Recurring Miscarriages And Thyroid Function

Issue #261  December 8, 2014

Welcome to KnowYourThyroid.

Today, Jasmine Sufi will explain the connection between recurring miscarriages and your thyroid function.

Enjoy!

Corri

 

Women who have recurring miscarriages should check their thyroid gland – and seek the help of a traditional Chinese medicine doctor

 

By Jasmine Sufi

Did you know the thyroid gland weighs only 20 grams and is responsible in regulating the body’s metabolism, energetic system and, when healthy, can improve fertility – while when in dysfunction can cause recurrent miscarriage?

It is responsible for regulating the function of every tissue in our bodies. This small gland maintains and modulates metabolism and growth rates of every cell by secreting thyroid hormones.

An important role for such a small gland.

Thyroid disease is on the rise and is seen in the female population more than in the male population. There are two primary concerns with the thyroid: 1) hypothyroidism (underactive thyroid secreting less than normal thyroid hormones) and 2) hyperthyroidism (producing more than normal thyroid hormones).

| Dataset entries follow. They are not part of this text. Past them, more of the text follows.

(** * x-feed: RSS-to-channel bots (src/__main__.py, src/local.py,
      src/discord.py, src/slack.py)

    A shallow embedding of the selection / de-duplication pipeline the four
    bots share, and of the parts of each bot that differ: the feed selector's
    two delimiter variants, the history store, the article fetcher, the
    summarizer's prompt truncation and status check, the URL enforcement of
    the local variant and the run loop of the webhook bots.

    Conventions.
    - A Python [str] is a list of characters.  Characters are the code points
      below 256 ([ascii]); the whitespace and line-boundary classes are
      CPython's, restricted to that range.
    - A raised exception is a value of [exn]; a computation that may raise
      returns a [result].  Code that reads or writes the bot object, the
      disk, the log or the clock runs in the monad [M], where the effects
      made before an exception is raised stay in the world.
    - What the environment answers (the random draw, the parsed feed, the
      HTTP responses, the clock) is an explicit input. *)

From Stdlib Require Import String Ascii List Bool Arith NArith ZArith Lia.
From Stdlib Require Import DecimalString.
Import ListNotations.

(* ===================================================================== *)
(** * Python values and built-ins                                         *)
(* ===================================================================== *)

Module Py.

(** ** Strings *)

Definition str := list ascii.

(** A string literal. *)
Definition lit (s : string) : str := list_ascii_of_string s.

Definition chr (n : N) : ascii := ascii_of_N n.
Definition ord (c : ascii) : N := N_of_ascii c.

(** [==] on strings. *)
Fixpoint str_eqb (a b : str) : bool :=
  match a, b with
  | [], [] => true
  | x :: a', y :: b' => Ascii.eqb x y && str_eqb a' b'
  | _, _ => false
  end.

(** [c.isspace()]: TAB, LF, VT, FF, CR, FS, GS, RS, US, SPACE, NEL, NBSP. *)
Definition isspace (c : ascii) : bool :=
  let n := ord c in
  ((9 <=? n) && (n <=? 13) || (28 <=? n) && (n <=? 32)
   || (n =? 133) || (n =? 160))%N.

(** The line boundaries of [str.splitlines]: LF, VT, FF, CR, FS, GS, RS, NEL
    (CR LF counts as one). *)
Definition islinebreak (c : ascii) : bool :=
  let n := ord c in
  ((10 <=? n) && (n <=? 13) || (28 <=? n) && (n <=? 30) || (n =? 133))%N.

(** [s.startswith(prefix)] *)
Fixpoint startswith (s prefix : str) {struct prefix} : bool :=
  match prefix, s with
  | [], _ => true
  | _ :: _, [] => false
  | p :: prefix', c :: s' => Ascii.eqb c p && startswith s' prefix'
  end.

(** [sub in s] *)
Fixpoint contains (s sub : str) : bool :=
  startswith s sub ||
  match s with
  | [] => false
  | _ :: s' => contains s' sub
  end.

(** [s.lstrip()], [s.rstrip()], [s.strip()] *)
Fixpoint lstrip (s : str) : str :=
  match s with
  | [] => []
  | c :: s' => if isspace c then lstrip s' else s
  end.

Definition rstrip (s : str) : str := rev (lstrip (rev s)).

Definition strip (s : str) : str := rstrip (lstrip s).

(** [s[:n]] for [n >= 0] *)
Definition slice_to (s : str) (n : nat) : str := firstn n s.

(** The line in progress is closed: a line is kept even when empty. *)
Definition close_last (cur : str) : list str :=
  match cur with
  | [] => []
  | _ => [cur]
  end.

(** [s.splitlines()]: [cur] is the line read so far.  There is no empty
    last line after a final boundary. *)
Fixpoint splitlines_from (cur : str) (s : str) : list str :=
  match s with
  | [] => close_last cur
  | c :: s' =>
      if islinebreak c then
        cur ::
        (if Ascii.eqb c (chr 13) then
           match s' with
           | d :: s'' =>
               if Ascii.eqb d (chr 10) then splitlines_from [] s''
               else splitlines_from [] s'
           | [] => splitlines_from [] s'
           end
         else splitlines_from [] s')
      else splitlines_from (cur ++ [c]) s'
  end.

Definition splitlines (s : str) : list str := splitlines_from [] s.

(** The first piece of a split grows by one character. *)
Definition cons_head (c : ascii) (pieces : list str) : list str :=
  match pieces with
  | [] => [[c]]
  | p :: ps => (c :: p) :: ps
  end.

(** [s.split(sep)] for a non-empty [sep] (Python raises ValueError on an
    empty one; every call of the bots passes a literal).  [skip] counts the
    characters of a separator just matched that are still to be passed. *)
Fixpoint split_from (sep : str) (skip : nat) (s : str) : list str :=
  match s with
  | [] => [[]]
  | c :: s' =>
      match skip with
      | S k => split_from sep k s'
      | O =>
          if startswith s sep
          then [] :: split_from sep (length sep - 1) s'
          else cons_head c (split_from sep 0 s')
      end
  end.

Definition split (s sep : str) : list str := split_from sep 0 s.

(** [s.split()]: the maximal runs of non-whitespace characters. *)
Definition close_word (cur : str) (rest : list str) : list str :=
  match cur with
  | [] => rest
  | _ => cur :: rest
  end.

Fixpoint split_ws_from (cur : str) (s : str) : list str :=
  match s with
  | [] => close_word cur []
  | c :: s' =>
      if isspace c then close_word cur (split_ws_from [] s')
      else split_ws_from (cur ++ [c]) s'
  end.

Definition split_ws (s : str) : list str := split_ws_from [] s.

(** [sep.join(pieces)] *)
Fixpoint join (sep : str) (pieces : list str) : str :=
  match pieces with
  | [] => []
  | [p] => p
  | p :: ps => p ++ sep ++ join sep ps
  end.

(** [s.replace(old, new)] for a non-empty [old]: the occurrences of [old]
    found scanning from the left, none overlapping the one before. *)
Fixpoint replace_from (old new : str) (skip : nat) (s : str) : str :=
  match s with
  | [] => []
  | c :: s' =>
      match skip with
      | S k => replace_from old new k s'
      | O =>
          if startswith s old
          then new ++ replace_from old new (length old - 1) s'
          else c :: replace_from old new 0 s'
      end
  end.

Definition replace (s old new : str) : str := replace_from old new 0 s.

(** ** Exceptions *)

Inductive exn : Type :=
| Exception (msg : str)
| IndexError (msg : str)
| FileNotFoundError (path : str)
| AttributeError (msg : str)
| KeyboardInterrupt.

(** [isinstance(e, Exception)]: KeyboardInterrupt derives from BaseException
    only. *)
Definition is_Exception (e : exn) : bool :=
  match e with
  | KeyboardInterrupt => false
  | _ => true
  end.

(** [str(e)] *)
Definition str_of_exn (e : exn) : str :=
  match e with
  | Exception msg => msg
  | IndexError msg => msg
  | AttributeError msg => msg
  | FileNotFoundError path =>
      lit "[Errno 2] No such file or directory: '" ++ path ++ lit "'"
  | KeyboardInterrupt => []
  end.

Inductive result (A : Type) : Type :=
| Ok (a : A)
| Raise (e : exn).

Arguments Ok {A} a.
Arguments Raise {A} e.

Definition bind_result {A B} (r : result A) (k : A -> result B) : result B :=
  match r with
  | Ok a => k a
  | Raise e => Raise e
  end.

(** [seq[i]] on a list *)
Definition getitem {A} (seq : list A) (i : nat) : result A :=
  match nth_error seq i with
  | Some a => Ok a
  | None => Raise (IndexError (lit "list index out of range"))
  end.

(** [random.choice(seq)]; [draw] is the generator's raw draw, reduced below
    [len(seq)]. *)
Definition random_choice {A} (draw : nat) (seq : list A) : result A :=
  match seq with
  | [] => Raise (IndexError (lit "Cannot choose from an empty sequence"))
  | _ => getitem seq (draw mod length seq)
  end.

End Py.

Import Py.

Symptoms that may indicate that there may be a concern with the thyroid are listed below. Information courtesy of www.thyroid.ca

Hypothyroidism

• weak slow heart beat

• muscular weakness and constant fatigue

• sensitivity to cold

• thick puffy skin and/or dry skin

• slowed mental processes and poor memory

• constipation

• goitre (increased size of the thyroid)

Hyperthyroidism

• rapid forceful heartbeat

• tremor

• muscular weakness

• weight loss in spite of increased appetite

• restlessness, anxiety and sleeplessness

• profuse sweating and heat intolerance

• diarrhea

• eye changes

• goitre (increased size of the thyroid)

If you are experiencing multiple symptoms listed above, please seek the advice of your family physician and seek a referral to an endocrinologist. First steps to determining thyroid disease is a simple blood test, testing the amount of thyroid hormones (T3 and T4) being secreted by your thyroid as well as the amount of thyroid stimulating hormone (TSH) that is secreted by the brain.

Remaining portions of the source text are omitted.